** EXERCISE INSTRUCTIONS **
Only these lines of the data below are wanted: the one with "(** The entries of a primary IFD from COMPRESSION", the one with "IFD_COMPRESSION IFD_SHORT (Some", and any lines between them, each repeated exactly.

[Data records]
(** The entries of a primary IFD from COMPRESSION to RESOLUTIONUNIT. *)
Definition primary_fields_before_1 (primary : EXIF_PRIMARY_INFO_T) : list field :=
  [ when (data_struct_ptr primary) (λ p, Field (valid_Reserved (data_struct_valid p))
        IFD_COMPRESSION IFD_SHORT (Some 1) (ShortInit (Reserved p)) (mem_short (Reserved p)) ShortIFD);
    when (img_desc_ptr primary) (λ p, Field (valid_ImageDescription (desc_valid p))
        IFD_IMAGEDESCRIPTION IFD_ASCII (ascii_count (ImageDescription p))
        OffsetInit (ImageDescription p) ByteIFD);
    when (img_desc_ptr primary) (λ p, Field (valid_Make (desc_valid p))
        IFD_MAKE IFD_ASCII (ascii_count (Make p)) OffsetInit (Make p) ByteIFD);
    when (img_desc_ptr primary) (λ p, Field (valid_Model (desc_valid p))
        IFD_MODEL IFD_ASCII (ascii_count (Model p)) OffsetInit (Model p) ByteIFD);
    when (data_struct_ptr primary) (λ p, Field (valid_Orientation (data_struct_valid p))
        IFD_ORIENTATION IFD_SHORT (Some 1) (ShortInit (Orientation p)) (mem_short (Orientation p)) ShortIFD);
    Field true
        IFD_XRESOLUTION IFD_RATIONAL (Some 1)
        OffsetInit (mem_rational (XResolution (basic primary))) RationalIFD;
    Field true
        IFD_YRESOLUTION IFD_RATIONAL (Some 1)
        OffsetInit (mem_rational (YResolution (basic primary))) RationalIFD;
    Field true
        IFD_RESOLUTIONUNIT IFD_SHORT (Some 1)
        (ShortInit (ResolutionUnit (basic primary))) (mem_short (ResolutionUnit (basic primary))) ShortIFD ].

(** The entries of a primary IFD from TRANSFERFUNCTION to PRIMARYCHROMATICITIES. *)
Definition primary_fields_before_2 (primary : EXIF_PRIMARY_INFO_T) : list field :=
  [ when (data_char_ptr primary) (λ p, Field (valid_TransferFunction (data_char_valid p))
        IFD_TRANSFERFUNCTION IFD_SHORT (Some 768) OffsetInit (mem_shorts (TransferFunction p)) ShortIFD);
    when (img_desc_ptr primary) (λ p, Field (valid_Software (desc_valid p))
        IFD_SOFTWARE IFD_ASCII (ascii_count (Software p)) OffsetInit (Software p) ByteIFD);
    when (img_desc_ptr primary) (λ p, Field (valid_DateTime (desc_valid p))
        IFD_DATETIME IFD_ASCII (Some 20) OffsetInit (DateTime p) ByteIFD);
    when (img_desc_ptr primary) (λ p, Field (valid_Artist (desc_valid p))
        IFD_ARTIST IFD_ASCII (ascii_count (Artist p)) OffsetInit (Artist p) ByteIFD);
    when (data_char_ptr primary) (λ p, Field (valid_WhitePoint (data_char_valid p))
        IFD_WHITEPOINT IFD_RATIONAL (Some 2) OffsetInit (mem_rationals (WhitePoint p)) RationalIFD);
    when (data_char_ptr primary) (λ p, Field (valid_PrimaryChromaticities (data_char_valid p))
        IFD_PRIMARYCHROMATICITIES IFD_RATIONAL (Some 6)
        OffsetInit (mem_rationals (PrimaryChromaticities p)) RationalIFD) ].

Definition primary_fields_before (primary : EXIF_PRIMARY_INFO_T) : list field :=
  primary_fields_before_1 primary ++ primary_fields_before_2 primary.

==

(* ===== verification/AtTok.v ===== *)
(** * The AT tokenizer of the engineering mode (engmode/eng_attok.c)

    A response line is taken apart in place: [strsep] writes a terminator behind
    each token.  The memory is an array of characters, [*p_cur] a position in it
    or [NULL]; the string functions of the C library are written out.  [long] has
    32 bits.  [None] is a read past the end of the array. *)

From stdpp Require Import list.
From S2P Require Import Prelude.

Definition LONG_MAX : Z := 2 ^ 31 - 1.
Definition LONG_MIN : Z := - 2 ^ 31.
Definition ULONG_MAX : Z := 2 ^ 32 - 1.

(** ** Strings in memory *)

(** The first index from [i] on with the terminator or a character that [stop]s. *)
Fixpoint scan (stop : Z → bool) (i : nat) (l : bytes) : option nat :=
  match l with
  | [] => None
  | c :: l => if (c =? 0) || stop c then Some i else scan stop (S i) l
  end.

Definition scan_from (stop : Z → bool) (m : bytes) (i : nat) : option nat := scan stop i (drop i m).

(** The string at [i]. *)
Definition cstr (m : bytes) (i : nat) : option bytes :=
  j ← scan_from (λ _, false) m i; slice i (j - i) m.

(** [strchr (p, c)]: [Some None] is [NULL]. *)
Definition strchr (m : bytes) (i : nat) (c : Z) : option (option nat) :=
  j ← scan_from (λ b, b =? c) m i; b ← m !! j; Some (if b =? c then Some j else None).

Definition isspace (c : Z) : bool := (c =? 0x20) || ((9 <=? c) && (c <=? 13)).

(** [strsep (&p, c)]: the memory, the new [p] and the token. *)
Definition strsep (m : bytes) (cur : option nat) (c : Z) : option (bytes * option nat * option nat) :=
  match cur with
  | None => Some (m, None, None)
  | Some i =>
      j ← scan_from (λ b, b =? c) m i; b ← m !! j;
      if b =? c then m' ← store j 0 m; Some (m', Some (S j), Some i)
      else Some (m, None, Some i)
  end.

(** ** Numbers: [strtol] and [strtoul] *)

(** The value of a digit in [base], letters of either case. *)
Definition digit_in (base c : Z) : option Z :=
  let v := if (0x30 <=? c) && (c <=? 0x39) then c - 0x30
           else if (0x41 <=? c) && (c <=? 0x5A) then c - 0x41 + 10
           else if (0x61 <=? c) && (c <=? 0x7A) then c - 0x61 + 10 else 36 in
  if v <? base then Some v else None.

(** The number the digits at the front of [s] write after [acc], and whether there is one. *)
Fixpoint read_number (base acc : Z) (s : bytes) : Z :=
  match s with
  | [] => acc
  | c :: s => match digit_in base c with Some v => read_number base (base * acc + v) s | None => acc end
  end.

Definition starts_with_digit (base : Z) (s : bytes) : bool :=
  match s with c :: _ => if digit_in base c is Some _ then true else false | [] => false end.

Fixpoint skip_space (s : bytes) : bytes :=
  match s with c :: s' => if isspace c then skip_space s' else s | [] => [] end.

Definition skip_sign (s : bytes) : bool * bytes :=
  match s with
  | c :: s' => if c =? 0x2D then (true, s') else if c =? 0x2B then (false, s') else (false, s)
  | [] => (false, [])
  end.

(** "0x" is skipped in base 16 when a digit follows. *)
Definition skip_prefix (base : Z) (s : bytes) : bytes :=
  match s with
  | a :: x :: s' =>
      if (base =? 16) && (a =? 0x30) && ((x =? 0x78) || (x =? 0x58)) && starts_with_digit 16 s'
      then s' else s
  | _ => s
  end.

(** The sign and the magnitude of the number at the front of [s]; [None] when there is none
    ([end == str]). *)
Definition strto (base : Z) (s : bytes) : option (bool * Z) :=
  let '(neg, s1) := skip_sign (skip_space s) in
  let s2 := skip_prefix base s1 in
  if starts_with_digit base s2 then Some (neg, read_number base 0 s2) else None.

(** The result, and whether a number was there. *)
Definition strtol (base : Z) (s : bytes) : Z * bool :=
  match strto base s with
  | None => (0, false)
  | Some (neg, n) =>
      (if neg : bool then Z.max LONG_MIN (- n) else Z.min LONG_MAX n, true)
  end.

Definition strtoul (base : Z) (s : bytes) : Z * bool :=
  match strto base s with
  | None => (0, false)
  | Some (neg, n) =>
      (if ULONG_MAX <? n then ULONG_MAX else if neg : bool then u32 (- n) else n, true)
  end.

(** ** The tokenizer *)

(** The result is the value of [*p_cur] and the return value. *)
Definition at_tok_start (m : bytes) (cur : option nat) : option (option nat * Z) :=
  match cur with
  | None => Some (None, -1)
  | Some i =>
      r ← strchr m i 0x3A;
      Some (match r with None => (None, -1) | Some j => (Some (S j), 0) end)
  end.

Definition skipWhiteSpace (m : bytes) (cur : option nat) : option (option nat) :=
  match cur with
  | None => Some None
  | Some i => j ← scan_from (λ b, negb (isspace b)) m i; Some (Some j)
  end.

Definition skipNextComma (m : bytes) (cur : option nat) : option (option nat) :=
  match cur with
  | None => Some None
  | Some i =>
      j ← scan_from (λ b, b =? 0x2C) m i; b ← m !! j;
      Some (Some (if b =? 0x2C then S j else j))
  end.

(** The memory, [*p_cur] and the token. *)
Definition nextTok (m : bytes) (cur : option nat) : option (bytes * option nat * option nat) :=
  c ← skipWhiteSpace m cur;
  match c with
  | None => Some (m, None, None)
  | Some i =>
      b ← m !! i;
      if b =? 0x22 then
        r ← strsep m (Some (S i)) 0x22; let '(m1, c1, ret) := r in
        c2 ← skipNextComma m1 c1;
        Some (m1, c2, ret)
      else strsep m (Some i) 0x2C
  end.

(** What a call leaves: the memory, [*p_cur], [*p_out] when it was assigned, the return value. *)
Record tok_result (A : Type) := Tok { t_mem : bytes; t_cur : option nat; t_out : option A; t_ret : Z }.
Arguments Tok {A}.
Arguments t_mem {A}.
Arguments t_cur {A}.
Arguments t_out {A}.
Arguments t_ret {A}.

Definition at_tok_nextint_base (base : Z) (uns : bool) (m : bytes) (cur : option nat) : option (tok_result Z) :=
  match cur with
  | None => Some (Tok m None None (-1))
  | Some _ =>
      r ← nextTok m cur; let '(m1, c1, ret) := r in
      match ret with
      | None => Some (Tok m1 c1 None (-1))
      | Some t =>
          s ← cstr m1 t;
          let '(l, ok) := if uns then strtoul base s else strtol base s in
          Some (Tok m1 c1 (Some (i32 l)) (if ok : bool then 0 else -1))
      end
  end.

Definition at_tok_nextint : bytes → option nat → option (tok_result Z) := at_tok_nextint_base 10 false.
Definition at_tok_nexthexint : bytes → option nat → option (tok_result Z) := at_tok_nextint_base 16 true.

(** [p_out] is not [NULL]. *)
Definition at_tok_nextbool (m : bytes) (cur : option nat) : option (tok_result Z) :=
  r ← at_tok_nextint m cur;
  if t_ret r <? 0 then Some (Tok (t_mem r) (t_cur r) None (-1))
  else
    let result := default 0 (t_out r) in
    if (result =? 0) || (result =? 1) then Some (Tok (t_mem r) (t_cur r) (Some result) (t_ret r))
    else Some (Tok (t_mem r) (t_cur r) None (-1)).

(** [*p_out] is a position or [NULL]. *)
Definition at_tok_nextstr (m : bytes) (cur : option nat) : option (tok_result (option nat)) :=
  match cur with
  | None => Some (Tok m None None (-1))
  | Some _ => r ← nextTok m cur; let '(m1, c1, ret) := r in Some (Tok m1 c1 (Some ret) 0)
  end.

---

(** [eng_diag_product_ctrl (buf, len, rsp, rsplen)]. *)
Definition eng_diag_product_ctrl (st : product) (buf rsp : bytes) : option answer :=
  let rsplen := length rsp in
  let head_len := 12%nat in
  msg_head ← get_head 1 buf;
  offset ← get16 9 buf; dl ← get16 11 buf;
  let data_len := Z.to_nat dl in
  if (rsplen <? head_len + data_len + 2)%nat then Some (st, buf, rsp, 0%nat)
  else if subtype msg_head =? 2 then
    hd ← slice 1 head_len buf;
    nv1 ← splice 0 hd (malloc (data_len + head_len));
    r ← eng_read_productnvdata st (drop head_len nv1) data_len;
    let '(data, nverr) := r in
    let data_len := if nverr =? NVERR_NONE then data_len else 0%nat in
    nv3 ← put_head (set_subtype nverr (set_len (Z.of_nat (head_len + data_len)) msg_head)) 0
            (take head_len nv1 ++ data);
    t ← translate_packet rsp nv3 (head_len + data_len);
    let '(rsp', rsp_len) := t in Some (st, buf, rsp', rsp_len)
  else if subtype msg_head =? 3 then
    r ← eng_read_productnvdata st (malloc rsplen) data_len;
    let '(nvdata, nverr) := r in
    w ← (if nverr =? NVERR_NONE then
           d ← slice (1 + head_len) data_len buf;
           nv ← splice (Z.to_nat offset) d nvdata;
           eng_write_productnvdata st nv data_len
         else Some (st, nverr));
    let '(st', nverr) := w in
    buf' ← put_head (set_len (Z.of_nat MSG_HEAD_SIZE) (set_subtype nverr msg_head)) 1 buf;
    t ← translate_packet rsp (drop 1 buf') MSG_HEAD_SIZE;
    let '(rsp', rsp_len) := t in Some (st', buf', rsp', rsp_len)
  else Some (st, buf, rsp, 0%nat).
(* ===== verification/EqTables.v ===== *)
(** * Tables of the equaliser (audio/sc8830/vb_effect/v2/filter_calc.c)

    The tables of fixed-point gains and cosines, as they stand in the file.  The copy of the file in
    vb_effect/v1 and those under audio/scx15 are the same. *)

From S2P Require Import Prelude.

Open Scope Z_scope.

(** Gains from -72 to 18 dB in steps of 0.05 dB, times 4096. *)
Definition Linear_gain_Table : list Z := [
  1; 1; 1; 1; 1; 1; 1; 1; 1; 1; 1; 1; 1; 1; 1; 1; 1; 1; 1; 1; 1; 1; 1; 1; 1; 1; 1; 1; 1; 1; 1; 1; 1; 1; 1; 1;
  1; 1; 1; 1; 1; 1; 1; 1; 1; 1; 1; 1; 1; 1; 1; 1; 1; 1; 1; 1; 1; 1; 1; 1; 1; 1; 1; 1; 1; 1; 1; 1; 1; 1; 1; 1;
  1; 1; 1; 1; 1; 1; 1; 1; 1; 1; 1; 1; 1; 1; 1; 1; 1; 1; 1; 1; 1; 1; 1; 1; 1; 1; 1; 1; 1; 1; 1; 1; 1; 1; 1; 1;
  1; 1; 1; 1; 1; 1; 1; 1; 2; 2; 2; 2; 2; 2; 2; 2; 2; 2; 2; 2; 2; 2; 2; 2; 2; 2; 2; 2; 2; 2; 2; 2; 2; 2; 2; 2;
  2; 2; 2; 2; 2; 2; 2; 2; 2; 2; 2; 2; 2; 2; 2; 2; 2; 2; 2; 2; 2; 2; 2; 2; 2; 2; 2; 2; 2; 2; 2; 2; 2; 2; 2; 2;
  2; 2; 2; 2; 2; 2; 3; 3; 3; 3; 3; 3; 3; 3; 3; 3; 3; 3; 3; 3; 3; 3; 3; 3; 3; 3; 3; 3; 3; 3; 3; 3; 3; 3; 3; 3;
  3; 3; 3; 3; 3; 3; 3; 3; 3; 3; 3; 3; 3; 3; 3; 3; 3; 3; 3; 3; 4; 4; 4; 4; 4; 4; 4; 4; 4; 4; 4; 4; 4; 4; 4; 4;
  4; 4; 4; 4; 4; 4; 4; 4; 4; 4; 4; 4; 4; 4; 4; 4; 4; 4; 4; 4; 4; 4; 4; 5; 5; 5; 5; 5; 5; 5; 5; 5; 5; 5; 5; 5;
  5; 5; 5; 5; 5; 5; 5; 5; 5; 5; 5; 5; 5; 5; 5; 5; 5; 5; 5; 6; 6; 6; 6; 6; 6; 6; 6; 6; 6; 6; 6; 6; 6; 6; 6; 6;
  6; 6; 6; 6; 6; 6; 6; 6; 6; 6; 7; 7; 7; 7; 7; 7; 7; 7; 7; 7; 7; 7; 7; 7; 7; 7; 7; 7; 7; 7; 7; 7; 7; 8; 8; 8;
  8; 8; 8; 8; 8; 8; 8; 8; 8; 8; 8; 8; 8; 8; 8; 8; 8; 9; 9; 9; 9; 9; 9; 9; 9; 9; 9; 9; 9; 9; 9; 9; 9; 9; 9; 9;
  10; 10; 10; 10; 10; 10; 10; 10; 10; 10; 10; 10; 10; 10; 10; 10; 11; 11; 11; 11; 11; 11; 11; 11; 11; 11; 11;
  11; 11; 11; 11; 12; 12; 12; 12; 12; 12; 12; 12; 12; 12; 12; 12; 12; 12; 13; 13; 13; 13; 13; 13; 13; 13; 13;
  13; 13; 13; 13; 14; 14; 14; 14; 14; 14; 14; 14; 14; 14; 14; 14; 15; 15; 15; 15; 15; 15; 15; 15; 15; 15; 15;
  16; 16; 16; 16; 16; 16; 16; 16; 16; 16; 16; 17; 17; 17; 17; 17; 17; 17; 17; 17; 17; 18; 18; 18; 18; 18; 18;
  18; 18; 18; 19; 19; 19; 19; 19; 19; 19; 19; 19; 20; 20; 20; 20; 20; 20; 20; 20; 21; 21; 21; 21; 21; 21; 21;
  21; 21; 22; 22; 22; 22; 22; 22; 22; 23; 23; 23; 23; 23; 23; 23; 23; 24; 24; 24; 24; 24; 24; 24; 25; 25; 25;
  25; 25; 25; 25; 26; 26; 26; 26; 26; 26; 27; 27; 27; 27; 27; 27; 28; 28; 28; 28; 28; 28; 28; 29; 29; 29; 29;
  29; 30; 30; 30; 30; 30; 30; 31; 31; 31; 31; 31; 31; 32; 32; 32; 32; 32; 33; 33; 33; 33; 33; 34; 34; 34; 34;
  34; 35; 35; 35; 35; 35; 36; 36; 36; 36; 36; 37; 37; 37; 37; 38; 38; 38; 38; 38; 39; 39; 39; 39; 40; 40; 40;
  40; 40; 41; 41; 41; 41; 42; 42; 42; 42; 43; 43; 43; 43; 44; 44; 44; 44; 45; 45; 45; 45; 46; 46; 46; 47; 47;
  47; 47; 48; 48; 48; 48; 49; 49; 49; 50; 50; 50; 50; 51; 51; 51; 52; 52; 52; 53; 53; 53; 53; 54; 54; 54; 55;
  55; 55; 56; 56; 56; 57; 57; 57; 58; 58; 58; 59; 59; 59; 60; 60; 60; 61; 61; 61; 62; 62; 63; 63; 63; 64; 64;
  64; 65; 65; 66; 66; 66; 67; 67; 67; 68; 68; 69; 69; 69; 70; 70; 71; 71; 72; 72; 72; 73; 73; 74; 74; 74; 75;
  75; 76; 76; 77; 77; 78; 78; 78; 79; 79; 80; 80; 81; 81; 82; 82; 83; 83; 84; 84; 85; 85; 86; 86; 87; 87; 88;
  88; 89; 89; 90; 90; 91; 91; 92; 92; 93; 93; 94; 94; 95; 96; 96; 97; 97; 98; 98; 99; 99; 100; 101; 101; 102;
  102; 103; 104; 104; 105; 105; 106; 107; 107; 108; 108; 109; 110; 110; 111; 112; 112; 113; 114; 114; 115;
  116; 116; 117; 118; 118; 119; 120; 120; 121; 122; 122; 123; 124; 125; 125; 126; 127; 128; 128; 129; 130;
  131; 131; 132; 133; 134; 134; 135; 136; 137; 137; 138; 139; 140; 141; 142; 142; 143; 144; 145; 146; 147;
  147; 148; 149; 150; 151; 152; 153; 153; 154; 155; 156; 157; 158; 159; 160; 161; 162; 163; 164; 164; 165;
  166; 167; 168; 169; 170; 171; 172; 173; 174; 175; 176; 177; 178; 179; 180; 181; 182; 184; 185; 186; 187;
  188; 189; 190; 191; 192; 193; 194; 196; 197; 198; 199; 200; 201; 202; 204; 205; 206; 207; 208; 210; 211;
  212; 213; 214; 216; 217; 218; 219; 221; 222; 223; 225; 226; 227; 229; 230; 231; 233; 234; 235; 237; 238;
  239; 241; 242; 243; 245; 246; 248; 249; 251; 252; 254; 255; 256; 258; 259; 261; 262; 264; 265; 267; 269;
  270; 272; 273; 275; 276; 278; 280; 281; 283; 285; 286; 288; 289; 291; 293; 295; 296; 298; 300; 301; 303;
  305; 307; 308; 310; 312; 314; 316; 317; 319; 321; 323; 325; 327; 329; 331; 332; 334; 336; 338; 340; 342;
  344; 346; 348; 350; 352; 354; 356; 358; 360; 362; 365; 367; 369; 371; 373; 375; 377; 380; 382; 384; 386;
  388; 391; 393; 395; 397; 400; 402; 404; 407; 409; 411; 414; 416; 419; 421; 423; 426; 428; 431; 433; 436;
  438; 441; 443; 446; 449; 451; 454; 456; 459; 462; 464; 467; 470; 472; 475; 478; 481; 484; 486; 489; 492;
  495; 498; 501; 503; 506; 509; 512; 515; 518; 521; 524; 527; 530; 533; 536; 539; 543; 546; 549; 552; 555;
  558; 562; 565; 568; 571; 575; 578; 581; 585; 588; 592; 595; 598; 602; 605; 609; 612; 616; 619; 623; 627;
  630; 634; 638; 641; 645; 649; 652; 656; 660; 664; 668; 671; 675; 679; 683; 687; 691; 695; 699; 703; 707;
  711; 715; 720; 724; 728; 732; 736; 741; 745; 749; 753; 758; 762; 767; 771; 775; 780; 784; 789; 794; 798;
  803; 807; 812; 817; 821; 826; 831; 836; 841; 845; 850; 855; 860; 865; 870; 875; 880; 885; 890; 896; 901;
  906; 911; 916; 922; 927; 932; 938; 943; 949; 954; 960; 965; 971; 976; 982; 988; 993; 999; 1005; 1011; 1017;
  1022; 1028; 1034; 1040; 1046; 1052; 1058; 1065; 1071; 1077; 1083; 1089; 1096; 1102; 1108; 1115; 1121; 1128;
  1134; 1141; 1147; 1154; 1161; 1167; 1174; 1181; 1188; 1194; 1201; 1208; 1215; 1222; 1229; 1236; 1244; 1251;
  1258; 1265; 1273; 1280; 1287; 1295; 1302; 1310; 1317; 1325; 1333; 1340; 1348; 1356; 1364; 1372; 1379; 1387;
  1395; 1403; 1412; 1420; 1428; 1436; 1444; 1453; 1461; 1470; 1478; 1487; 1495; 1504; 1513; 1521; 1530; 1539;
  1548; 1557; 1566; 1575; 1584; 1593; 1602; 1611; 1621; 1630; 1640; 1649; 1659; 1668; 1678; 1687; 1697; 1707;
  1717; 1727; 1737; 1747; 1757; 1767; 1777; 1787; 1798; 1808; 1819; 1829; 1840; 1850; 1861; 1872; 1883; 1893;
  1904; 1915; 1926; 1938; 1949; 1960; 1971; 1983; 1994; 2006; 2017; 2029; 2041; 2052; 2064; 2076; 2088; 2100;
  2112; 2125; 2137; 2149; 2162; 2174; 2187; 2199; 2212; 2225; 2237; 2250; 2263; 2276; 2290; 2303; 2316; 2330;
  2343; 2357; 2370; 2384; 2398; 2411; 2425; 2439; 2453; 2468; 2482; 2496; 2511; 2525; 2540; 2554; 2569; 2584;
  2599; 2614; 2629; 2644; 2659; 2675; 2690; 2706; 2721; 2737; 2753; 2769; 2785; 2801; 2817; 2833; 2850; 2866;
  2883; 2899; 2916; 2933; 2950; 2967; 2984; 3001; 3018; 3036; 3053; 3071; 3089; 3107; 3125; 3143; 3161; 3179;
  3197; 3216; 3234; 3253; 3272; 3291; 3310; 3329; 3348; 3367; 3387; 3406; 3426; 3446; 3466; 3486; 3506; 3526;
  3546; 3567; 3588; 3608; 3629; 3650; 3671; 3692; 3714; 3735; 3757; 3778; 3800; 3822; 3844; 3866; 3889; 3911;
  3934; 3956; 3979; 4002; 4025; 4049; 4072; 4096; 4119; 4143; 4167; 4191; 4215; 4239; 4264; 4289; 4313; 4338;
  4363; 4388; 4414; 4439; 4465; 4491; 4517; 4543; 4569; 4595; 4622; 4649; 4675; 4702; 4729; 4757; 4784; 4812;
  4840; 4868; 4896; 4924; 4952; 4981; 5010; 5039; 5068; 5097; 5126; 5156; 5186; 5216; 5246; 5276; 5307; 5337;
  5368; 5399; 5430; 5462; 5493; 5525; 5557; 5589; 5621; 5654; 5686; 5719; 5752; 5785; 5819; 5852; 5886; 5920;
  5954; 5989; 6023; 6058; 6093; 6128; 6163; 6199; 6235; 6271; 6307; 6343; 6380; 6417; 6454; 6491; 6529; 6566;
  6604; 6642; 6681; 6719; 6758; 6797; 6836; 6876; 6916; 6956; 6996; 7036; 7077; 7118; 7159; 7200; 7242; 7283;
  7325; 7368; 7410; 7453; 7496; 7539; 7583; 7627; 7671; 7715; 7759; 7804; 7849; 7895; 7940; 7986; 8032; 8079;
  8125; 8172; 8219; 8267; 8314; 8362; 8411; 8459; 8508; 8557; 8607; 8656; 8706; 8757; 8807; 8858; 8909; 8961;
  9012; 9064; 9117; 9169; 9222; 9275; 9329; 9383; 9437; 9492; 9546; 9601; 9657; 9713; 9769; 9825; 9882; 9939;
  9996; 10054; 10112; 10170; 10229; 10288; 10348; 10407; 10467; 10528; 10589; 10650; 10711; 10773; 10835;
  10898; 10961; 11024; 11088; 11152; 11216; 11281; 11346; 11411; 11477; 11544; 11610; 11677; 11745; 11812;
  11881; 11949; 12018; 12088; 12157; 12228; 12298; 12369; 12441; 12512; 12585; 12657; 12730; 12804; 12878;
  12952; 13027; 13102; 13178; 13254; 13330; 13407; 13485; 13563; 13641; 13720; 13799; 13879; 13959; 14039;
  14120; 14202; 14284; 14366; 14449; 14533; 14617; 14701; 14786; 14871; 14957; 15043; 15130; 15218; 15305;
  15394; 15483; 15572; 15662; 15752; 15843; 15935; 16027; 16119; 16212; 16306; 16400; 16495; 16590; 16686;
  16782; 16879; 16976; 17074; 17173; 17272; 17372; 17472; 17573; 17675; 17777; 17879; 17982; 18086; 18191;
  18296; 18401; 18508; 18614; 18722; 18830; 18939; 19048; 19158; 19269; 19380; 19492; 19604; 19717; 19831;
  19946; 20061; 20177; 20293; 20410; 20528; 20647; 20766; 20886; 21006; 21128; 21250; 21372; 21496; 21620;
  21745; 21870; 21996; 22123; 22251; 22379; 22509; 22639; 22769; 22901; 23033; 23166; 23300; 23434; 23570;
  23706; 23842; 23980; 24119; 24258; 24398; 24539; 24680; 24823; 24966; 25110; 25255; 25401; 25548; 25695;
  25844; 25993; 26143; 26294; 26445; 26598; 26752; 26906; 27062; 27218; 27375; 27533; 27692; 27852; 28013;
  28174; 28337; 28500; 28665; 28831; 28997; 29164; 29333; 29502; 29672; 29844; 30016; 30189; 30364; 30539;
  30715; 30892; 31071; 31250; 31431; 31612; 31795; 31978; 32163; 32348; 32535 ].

** RESPONSE TO THE TASK **
(** The entries of a primary IFD from COMPRESSION to RESOLUTIONUNIT. *)
Definition primary_fields_before_1 (primary : EXIF_PRIMARY_INFO_T) : list field :=
  [ when (data_struct_ptr primary) (λ p, Field (valid_Reserved (data_struct_valid p))
        IFD_COMPRESSION IFD_SHORT (Some 1) (ShortInit (Reserved p)) (mem_short (Reserved p)) ShortIFD);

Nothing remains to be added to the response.